El juicio por la muerte de Diego Maradona suma este martes una jornada clave con nuevas declaraciones, entre ellas la de Verónica Ojeda y la del psicólogo Carlos Díaz, uno de los principales imputados. El proceso se desarrolla en el Tribunal Oral en lo Criminal N° 7 de San Isidro y busca determinar responsabilidades en el fallecimiento del exfutbolista ocurrido el 25 de noviembre de 2020.
Ojeda, expareja del Diez y madre de su hijo menor, volverá a presentarse ante los jueces tras haber declarado durante el proceso que fue anulado en 2025. También está prevista la participación de Rita Maradona, hermana del exjugador, y de un perito forense de la Policía Científica.
Sin embargo, la atención está centrada en la declaración de Carlos Díaz, quien pidió ampliar su indagatoria y hablar por primera vez ante el tribunal. El psicólogo está acusado de haber tenido un rol determinante en el aislamiento de Maradona durante sus últimos días de vida en la vivienda del barrio San Andrés, en Tigre.
Díaz formaba parte del equipo médico encargado de la rehabilitación del exfutbolista por sus adicciones y trastornos de salud mental. Según distintos testimonios, había logrado establecer una relación de confianza con el paciente, algo que no era habitual en el entorno del exjugador.

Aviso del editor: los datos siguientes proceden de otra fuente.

Lemma flush_single_close page m s mel c :
  elements s !! m = Some mel →
  animationend mel = [c] → l_kind c = Closing →
  activeModal (dispatch_animationend page m m s) = None.
Proof.
  intros Hm Hls Hk. unfold dispatch_animationend.
  rewrite (listeners_Some _ _ _ Hm), Hls. cbn [foldl].
  rewrite (run_onEnd_registered page m s c mel Hm) by (rewrite Hls; cbn; left).
  destruct (chrome_resume_onEnd page m c s) as [_ Hchrome].
  rewrite Hk in Hchrome |- *. by destruct Hchrome.
Qed.

(** The active dialog can always be closed: in every state reached from a
    page at rest, whatever led there (requests during a transition, repeated
    requests), a close request followed by the end of the transition on the
    container empties the slot, hides the container with nothing left
    pending on it, unlocks the page scroll and removes the header marker. *)
Theorem close_always_succeeds page s es m :
  at_rest s → overflow s = "" → header_aria_hidden s = None →
  let s' := run page s es in
  activeModal s' = Some m →
  is_Some (elements s' !! m) →
  let closed := run page s' [ClickClose; AnimationEnd m m] in
  activeModal closed = None
  ∧ is_hidden m closed = Some true
  ∧ listeners m closed = []
  ∧ overflow closed = ""
  ∧ header_aria_hidden closed = None.
Proof.
  intros Hrest Ho Hh. cbn zeta. intros Ha [mel Hm].
  destruct (tidy_run page s es (at_rest_consistent s Hrest)
              (at_rest_tidy page s Hrest Ho Hh)) as [Hc Ht].
  set (s' := run page s es) in *.
  pose proof (consistent_closeModal s' Hc) as Hc1.
  pose proof (tidy_closeModal page s' Ht) as Ht1.
  pose proof (consistent_step page _ (AnimationEnd m m) Hc1) as Hc2.
  pose proof (tidy_step page _ (AnimationEnd m m) Hc1 Ht1) as Ht2.
  unfold run. cbn [foldl step] in *.
  assert (activeModal (dispatch_animationend page m m (closeModal s')) = None)
    as Hnone.
  { destruct Ht1 as (Hlists & _ & _). revert Hlists.
    rewrite (closeModal_Some s' m mel Ha Hm). intros Hlists.
    destruct (Hlists m _ ltac:(cbn [elements]; apply lookup_insert_eq))
      as (Hhead & Hnd & _). cbn [animationend] in Hhead, Hnd.
    destruct (animationend mel) as [|x later] eqn:Hls.
    - eapply flush_single_close;
        [cbn [elements]; apply lookup_insert_eq|reflexivity|reflexivity].
    - destruct later as [|c rest].
      + eapply (flush_with_close_empties_slot page m _ x);
          erewrite listeners_Some
            by (cbn [elements]; apply lookup_insert_eq); cbn; try done.
      + eapply (flush_with_close_empties_slot page m _ x c);
          erewrite listeners_Some
            by (cbn [elements]; apply lookup_insert_eq); cbn; try done. }
  split; [done|].
  assert (is_Some (elements (dispatch_animationend page m m (closeModal s'))
                   !! m)) as [mel' Hm'].
  { pose proof (dispatch_animationend_settles page m (closeModal s')) as Hnil.
    destruct (elements (dispatch_animationend page m m (closeModal s')) !! m)
      as [mel'|] eqn:Hm'; [by eexists|].
    exfalso. revert Hm'. unfold dispatch_animationend.
    generalize (listeners m (closeModal s')). intros ls.
    assert (is_Some (elements (closeModal s') !! m)) as Hin.
    { rewrite (closeModal_Some s' m mel Ha Hm). cbn [elements].
      rewrite lookup_insert_eq. by eexists. }
    revert Hin. generalize (closeModal s'). intros s1. revert s1.
    induction ls as [|l ls IH]; intros s1 [mel1 Hin] Hout; cbn [foldl] in Hout.
    { congruence. }
    apply (IH (run_onEnd page m m s1 l)); [|done].
    unfold run_onEnd. destruct (bool_decide _); [|by eexists].
    rewrite Nat.eqb_refl. rewrite (onEnd_Some _ _ _ _ Hin).
    destruct (l_kind l); cbn [resume].
    - erewrite openModal_resume_Some
        by (cbn [elements]; apply lookup_insert_eq).
      cbn [elements]. rewrite lookup_insert_eq. by eexists.
    - rewrite elements_closeModal_resume. cbn [elements].
      rewrite lookup_insert_eq. by eexists. }
  split.
  { unfold is_hidden. rewrite Hm'. cbn.
    pose proof (consistent_idle _ m mel' Hc2 Hnone Hm') as Hidle.
    destruct (hidden mel') eqn:Hhid; [done|]. destruct Hidle. by left. }
  split; [apply dispatch_animationend_settles|].
  destruct Ht2 as (_ & Hrel & _). by apply Hrel.
Qed.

El eje de la acusación y la defensa
La acusación sostiene que el psicólogo fue quien recomendó limitar el contacto de Maradona con su familia en la etapa final de su vida. De acuerdo con los fiscales, esa decisión contribuyó a que el exfutbolista atravesara sus últimos días en soledad, sin la contención de su círculo cercano.
Según se expuso en el juicio, la indicación habría sido transmitida aproximadamente una semana antes de la muerte, bajo el argumento de evitar presiones sobre el paciente. Las hijas de Maradona aceptaron en un primer momento, aunque luego manifestaron incomodidad y solicitaron volver a verlo.
El reencuentro estaba previsto para el mismo día del fallecimiento. Cuando algunos familiares llegaron a la vivienda, Maradona ya había muerto.
Díaz está imputado por homicidio simple con dolo eventual, un delito que prevé penas de hasta 25 años de prisión. La acusación lo ubica como uno de los responsables de una serie de decisiones médicas y de cuidado que habrían sido inadecuadas.
Por su parte, la defensa sostiene que el psicólogo no tuvo incidencia directa en la muerte. Argumenta que su intervención fue limitada en el tiempo, que mantuvo pocos encuentros con el paciente y que su especialidad no está vinculada con la causa del fallecimiento, que fue un paro cardiorrespiratorio.
Además, remarca que la autopsia determinó la ausencia de alcohol y drogas en el organismo de Maradona, lo que indicaría que el tratamiento en ese aspecto se cumplió correctamente. También cuestiona que los elementos en su contra se basen en mensajes de WhatsApp que, según plantean, no prueban responsabilidad penal.
La jornada de este martes se presenta como una de las más relevantes del juicio, con testimonios que podrían aportar nuevas precisiones sobre los últimos días del exfutbolista y el rol de cada uno de los imputados en su entorno.